Data excerpts
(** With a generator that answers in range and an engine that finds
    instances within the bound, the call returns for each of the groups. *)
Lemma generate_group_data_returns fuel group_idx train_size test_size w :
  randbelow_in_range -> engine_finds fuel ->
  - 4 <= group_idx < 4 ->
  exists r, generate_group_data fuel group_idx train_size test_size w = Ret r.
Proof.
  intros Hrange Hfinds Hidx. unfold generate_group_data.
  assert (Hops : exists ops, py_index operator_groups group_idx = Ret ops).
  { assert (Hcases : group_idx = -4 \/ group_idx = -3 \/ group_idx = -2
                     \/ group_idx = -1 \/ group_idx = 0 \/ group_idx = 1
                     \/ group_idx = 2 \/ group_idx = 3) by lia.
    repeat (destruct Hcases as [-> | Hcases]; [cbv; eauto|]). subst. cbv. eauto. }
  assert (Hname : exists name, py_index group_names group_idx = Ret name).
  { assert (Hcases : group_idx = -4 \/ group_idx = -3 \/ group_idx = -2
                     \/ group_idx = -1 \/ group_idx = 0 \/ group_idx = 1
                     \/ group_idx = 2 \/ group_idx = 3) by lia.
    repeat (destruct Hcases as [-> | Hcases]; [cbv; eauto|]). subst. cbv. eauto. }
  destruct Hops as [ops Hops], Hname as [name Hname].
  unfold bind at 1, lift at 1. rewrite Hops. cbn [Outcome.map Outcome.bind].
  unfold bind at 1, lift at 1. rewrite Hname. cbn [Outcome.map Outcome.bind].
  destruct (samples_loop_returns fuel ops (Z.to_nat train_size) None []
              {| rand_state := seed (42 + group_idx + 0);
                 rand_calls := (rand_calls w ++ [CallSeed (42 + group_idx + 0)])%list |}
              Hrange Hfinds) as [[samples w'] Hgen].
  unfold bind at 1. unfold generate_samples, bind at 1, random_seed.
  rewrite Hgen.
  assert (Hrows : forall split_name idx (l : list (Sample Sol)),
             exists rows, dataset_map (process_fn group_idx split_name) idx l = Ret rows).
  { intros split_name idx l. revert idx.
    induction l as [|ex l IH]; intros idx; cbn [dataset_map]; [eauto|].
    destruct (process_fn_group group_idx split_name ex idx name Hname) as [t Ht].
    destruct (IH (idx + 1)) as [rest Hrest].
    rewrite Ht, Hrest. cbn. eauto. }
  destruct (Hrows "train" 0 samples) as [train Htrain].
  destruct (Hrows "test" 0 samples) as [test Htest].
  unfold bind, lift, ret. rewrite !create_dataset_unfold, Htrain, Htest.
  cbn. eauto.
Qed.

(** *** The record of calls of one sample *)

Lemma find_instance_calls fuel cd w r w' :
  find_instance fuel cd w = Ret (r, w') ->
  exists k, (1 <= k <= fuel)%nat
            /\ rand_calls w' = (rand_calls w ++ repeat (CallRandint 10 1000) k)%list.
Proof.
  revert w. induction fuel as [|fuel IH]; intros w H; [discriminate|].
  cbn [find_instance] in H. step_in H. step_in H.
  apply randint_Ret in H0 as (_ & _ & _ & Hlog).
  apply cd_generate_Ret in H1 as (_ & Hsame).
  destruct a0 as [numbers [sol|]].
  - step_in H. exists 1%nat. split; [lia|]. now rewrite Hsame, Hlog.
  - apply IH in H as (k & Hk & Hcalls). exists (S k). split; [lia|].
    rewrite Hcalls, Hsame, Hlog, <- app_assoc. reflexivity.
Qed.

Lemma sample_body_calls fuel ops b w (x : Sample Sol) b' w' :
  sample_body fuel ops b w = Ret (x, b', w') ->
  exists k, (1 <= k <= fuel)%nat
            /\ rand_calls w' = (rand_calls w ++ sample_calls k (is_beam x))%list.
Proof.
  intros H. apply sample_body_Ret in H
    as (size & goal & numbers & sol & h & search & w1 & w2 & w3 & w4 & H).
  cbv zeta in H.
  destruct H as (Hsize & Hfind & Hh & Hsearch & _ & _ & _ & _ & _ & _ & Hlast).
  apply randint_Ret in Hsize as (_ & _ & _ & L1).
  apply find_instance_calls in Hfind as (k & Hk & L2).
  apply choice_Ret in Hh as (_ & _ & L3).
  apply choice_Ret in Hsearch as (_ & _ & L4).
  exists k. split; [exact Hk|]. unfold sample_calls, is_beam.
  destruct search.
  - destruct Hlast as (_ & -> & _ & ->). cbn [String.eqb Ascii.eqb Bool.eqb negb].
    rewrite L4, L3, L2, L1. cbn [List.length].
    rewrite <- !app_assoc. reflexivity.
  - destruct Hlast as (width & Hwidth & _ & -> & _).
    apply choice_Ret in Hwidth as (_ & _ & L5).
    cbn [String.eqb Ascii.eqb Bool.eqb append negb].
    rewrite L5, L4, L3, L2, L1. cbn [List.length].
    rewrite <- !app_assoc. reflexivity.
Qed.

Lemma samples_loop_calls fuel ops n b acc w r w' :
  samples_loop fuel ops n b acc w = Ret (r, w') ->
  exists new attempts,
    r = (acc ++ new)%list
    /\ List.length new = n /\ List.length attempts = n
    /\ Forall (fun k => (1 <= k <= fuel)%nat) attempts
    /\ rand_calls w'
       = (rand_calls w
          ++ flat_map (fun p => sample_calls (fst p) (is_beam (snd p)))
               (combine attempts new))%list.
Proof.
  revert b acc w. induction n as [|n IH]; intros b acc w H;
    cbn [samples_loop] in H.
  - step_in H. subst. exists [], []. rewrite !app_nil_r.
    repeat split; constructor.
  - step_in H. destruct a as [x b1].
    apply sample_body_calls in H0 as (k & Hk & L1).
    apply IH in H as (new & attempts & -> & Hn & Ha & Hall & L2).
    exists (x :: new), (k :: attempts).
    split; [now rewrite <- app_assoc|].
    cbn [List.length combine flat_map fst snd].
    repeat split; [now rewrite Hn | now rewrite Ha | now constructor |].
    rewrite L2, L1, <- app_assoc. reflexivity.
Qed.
* * *
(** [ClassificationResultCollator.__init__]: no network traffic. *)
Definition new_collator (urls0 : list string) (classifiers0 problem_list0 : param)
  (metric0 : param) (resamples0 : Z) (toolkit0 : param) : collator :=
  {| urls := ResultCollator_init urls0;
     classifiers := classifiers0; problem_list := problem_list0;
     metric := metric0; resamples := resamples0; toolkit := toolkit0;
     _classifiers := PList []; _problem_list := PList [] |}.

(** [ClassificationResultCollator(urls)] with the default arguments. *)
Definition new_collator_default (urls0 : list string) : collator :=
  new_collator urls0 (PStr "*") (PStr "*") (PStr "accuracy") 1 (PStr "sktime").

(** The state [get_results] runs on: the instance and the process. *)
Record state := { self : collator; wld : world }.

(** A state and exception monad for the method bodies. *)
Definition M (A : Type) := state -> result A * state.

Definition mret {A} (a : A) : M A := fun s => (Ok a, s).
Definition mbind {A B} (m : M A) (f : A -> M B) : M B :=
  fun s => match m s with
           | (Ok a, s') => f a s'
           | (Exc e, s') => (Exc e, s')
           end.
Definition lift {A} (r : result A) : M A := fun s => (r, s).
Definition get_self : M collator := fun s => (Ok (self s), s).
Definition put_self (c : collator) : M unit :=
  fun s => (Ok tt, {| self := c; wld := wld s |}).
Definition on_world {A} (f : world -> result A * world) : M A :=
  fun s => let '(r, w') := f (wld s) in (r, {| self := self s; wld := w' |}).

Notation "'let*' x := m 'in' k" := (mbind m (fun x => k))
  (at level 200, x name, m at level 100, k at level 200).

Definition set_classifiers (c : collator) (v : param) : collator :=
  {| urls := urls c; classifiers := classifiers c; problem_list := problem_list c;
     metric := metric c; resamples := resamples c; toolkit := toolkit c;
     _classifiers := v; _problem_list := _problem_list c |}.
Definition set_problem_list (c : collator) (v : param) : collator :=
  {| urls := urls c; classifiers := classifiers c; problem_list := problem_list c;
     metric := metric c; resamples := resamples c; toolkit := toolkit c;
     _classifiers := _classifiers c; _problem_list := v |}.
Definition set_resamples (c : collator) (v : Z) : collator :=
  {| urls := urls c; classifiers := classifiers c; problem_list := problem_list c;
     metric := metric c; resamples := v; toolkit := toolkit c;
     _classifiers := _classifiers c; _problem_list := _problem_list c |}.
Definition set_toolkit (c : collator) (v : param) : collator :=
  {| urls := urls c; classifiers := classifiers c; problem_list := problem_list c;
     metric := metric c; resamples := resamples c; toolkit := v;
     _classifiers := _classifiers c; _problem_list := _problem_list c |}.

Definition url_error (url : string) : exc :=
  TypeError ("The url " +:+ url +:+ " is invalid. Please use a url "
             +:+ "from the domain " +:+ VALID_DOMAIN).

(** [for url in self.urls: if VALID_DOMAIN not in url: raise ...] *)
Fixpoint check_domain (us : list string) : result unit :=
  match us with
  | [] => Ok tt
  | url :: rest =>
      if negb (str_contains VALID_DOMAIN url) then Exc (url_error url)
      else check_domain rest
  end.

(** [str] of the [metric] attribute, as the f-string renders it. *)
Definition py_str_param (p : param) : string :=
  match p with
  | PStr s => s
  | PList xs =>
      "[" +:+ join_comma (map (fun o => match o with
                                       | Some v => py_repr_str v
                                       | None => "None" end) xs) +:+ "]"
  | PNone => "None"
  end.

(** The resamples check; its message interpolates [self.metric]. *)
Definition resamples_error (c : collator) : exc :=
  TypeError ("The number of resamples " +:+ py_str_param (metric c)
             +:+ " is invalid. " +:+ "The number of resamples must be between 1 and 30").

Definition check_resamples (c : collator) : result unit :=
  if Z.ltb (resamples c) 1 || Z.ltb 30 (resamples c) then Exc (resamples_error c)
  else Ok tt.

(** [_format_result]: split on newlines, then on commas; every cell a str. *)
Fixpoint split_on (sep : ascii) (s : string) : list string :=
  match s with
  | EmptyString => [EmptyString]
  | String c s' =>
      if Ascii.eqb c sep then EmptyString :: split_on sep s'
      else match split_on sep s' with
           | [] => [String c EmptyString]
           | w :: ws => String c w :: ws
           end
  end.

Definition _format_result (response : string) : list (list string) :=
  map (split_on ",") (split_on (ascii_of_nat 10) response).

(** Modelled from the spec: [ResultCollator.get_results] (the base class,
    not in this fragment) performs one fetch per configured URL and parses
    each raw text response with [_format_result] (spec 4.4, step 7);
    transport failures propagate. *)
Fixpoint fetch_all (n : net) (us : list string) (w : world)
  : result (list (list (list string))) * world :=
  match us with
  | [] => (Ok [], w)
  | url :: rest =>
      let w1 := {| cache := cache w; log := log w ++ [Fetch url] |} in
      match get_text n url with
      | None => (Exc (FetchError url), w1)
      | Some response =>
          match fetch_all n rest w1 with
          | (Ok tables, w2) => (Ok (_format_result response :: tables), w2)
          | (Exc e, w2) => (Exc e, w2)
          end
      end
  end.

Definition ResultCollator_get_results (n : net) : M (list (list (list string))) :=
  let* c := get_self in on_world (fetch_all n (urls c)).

- Task directions:
All that should be written out is the stretch of lines above between the one holding "if Ascii.eqb c" and the one holding "(FetchError url), w1)", inclusive, exactly as given.

- Result for this task:
      if Ascii.eqb c sep then EmptyString :: split_on sep s'
      else match split_on sep s' with
           | [] => [String c EmptyString]
           | w :: ws => String c w :: ws
           end
  end.

Definition _format_result (response : string) : list (list string) :=
  map (split_on ",") (split_on (ascii_of_nat 10) response).

(** Modelled from the spec: [ResultCollator.get_results] (the base class,
    not in this fragment) performs one fetch per configured URL and parses
    each raw text response with [_format_result] (spec 4.4, step 7);
    transport failures propagate. *)
Fixpoint fetch_all (n : net) (us : list string) (w : world)
  : result (list (list (list string))) * world :=
  match us with
  | [] => (Ok [], w)
  | url :: rest =>
      let w1 := {| cache := cache w; log := log w ++ [Fetch url] |} in
      match get_text n url with
      | None => (Exc (FetchError url), w1)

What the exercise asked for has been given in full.